Creating and Applying the Mechanism to Synthetic Data#

Now apply the differentially private mechanism to a dataset. First, define an instance of the mechanism.

[9]:
x_bounds = -3, 3
y_bounds = -10, 10
meas = make_private_theil_sen(dp.max_divergence(), x_bounds, y_bounds, scale=1.0)

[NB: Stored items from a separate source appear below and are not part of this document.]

Lemma handshake_step (tr : list (event Obj)) (s : system Q W) (a : action Q Obj W)
    (e : event Obj) (s' : system Q W) :
  handshake tr s -> step_ a s = Some (e, s') -> handshake (tr ++ [e]) s'.
Proof.
  intros Hinv Hstep. pose proof Hinv as (H1 & H2 & H3 & H4 & H5).
  destruct a as [| |obj|q w]; simpl in Hstep.
  - unfold worker_step in Hstep.
    destruct (wpc s) as [| |key|key|key|key| |] eqn:Hpc.
    + destruct (Get (queue (tq s))) as [[[key|] q]|]; [| |discriminate];
        injection Hstep as <- <-;
        apply (handshake_keep tr s); simpl; rewrite ?Hpc; try easy.
    + destruct (workerDone (tq s)) eqn:Hdone.
      * injection Hstep as <- <-. unfold handshake. simpl.
        split; [easy|]. split; [easy|]. split; [|split].
        -- intros _. apply in_or_app. right. now left.
        -- intros H. apply in_or_app. left. tauto.
        -- intros H. destruct (H5 H) as (Hclosed & _). congruence.
      * assert (AtClose = Returned) by tauto. discriminate.
    + destruct (sync key (world s)) as [[err|] w]; injection Hstep as <- <-;
        apply (handshake_keep tr s); simpl; rewrite ?Hpc; easy.
    + injection Hstep as <- <-. apply (handshake_keep tr s); simpl; rewrite ?Hpc; easy.
    + injection Hstep as <- <-. apply (handshake_keep tr s); simpl; rewrite ?Hpc; easy.
    + injection Hstep as <- <-. apply (handshake_keep tr s); simpl; rewrite ?Hpc; easy.
    + discriminate.
    + discriminate.
  - unfold shutdown_step in Hstep. destruct (spc s) eqn:Hspc.
    + injection Hstep as <- <-. unfold handshake. simpl.
      split; [assumption|]. split; [assumption|]. split; [|split].
      * intros H. apply in_or_app. left. tauto.
      * intros _. apply in_or_app. right. now left.
      * discriminate.
    + destruct (workerDone (tq s)) eqn:Hdone; [discriminate|].
      injection Hstep as <- <-. unfold handshake. simpl.
      split; [now rewrite Hdone|]. split; [assumption|]. split; [|split].
      * intros H. apply in_or_app. left. tauto.
      * intros _. apply in_or_app. left. apply H4. discriminate.
      * intros _. split; [assumption|].
        exists tr, []. split; [reflexivity|]. split; [tauto|].
        apply H4. discriminate.
    + discriminate.
  - injection Hstep as <- <-. apply (handshake_keep tr s); simpl; try easy.
    unfold enqueue. now destruct (keyFunc obj).
  - injection Hstep as <- <-. now apply (handshake_keep tr s).
Qed.

Lemma handshake_started (newQueue : Q) (w : W) :
  handshake (Obj := Obj) [] (started newQueue w).
Proof. unfold handshake, started. simpl. repeat split; easy. Qed.


(** Claim C3: a turn of the worker loop whose sync fails requeues the key
    through [AddRateLimited], marks it done and is back at [Get]; a turn
    whose sync succeeds calls [Forget] instead; the worker closes
    [workerDone] and returns when [Get] reports the shutdown.  Under every
    schedule the worker's events are complete turns of these two shapes
    followed by an unfinished one, so an error of the callback never ends
    the loop, and the worker has returned only after a [Get] that reported
    the shutdown. *)
Theorem worker_loop_turns :
  (forall s key q err w,
      wpc s = AtGet -> Get (queue (tq s)) = Some (Item key, q) ->
      sync key (world s) = (Some err, w) ->
      exec_ [RunWorker; RunWorker; RunWorker; RunWorker] s =
        Some ([EvGet (Item key); EvSync key (Some err); EvAddRateLimited key; EvDone key],
              System (TaskQueue (Done key (AddRateLimited key q)) (workerDone (tq s)))
                     w AtGet (spc s))) /\
  (forall s key q w,
      wpc s = AtGet -> Get (queue (tq s)) = Some (Item key, q) ->
      sync key (world s) = (None, w) ->
      exec_ [RunWorker; RunWorker; RunWorker; RunWorker] s =
        Some ([EvGet (Item key); EvSync key None; EvForget key; EvDone key],
              System (TaskQueue (Done key (Forget key q)) (workerDone (tq s)))
                     w AtGet (spc s))) /\
  (forall s q,
      wpc s = AtGet -> Get (queue (tq s)) = Some (Quit, q) -> workerDone (tq s) = Open ->
      exec_ [RunWorker; RunWorker] s =
        Some ([EvGet Quit; EvClose], System (TaskQueue q Closed) (world s) Returned (spc s))) /\
  (forall sched s tr s',
      wpc s = AtGet -> exec_ sched s = Some (tr, s') -> history tr (wpc s')) /\
  (forall sched s tr s',
      wpc s = AtGet -> exec_ sched s = Some (tr, s') -> wpc s' = Returned ->
      exists its, Forall iteration its /\ worker_events tr = concat its ++ [EvGet Quit; EvClose]).
Proof.
  split; [|split; [|split; [|split]]].
  - intros s key q err w Hpc Hget Hsync. simpl. unfold worker_step. simpl.
    rewrite Hpc, Hget. simpl. now rewrite Hsync.
  - intros s key q w Hpc Hget Hsync. simpl. unfold worker_step. simpl.
    rewrite Hpc, Hget. simpl. now rewrite Hsync.
  - intros s q Hpc Hget Hopen. simpl. unfold worker_step. simpl.
    rewrite Hpc, Hget. simpl. now rewrite Hopen.
  - intros sched s tr s'. apply history_exec.
  - intros sched s tr s' Hpc Hexec Hret.
    destruct (history_exec sched s s' tr Hpc Hexec) as (its & part & Hits & Htr & Hpart).
    rewrite Hret in Hpart. simpl in Hpart. subst part. eauto.
Qed.


End TaskQueueFacts.

(** The first part of claim C3 on the demonstration queue: the failing key
    is requeued and the worker is back at [Get]. *)
Lemma worker_loop_turns_witness :
  Demo.run [RunWorker; RunWorker; RunWorker; RunWorker]
    (System (TaskQueue (["default/broken"], false) Open) 0 AtGet AtShutDown) =
  Some ([EvGet (Item "default/broken"); EvSync "default/broken" (Some "sync failed");
         EvAddRateLimited "default/broken"; EvDone "default/broken"],
        System (TaskQueue (["default/broken"], false) Open) 1 AtGet AtShutDown).
Proof.
  apply (proj1 (worker_loop_turns Demo.fifo string nat Demo.keyFunc Demo.Add Demo.Get
                  Demo.Done Demo.ShutDown Demo.AddRateLimited Demo.Forget Demo.sync)
               (System (TaskQueue (["default/broken"], false) Open) 0 AtGet AtShutDown)
               "default/broken" ([], false) "sync failed" 1); reflexivity.
Defined.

The mechanism satisfies \(\epsilon = 1\), because each quantile mechanism recalibrates the scale to satisfy \(\epsilon = 0.5\).

[10]:
meas.map(1)
[10]:
2.0

Finally, pass the data to the mechanism to release the differentially private coefficients. We’ll reuse the data from the earlier demonstration, where \(y \approx 2 \cdot x + 1\).

[11]:
slope, intercept = meas(np.stack([x, y], axis=1))
y_fit = slope * np.array(x_bounds) + intercept
label = f'y = {slope:.4f}x + {intercept:.4f}'
plt.scatter(x, y)
plt.plot(x_bounds, y_fit, color="tab:orange", label=label)
plt.title(f"Private Theil-Sen Fit ($\\epsilon$={meas.map(1)})")
plt.legend();

../../../_images/api_user-guide_plugins_theil-sen-regression_25_0.png

The DP regression results align well with the underlying synthetic data.

The DP regression pipeline is a powerful method to extract valuable information while preserving individual privacy. The methods used in this tutorial can serve as the foundation of your data science workflow and further regressions.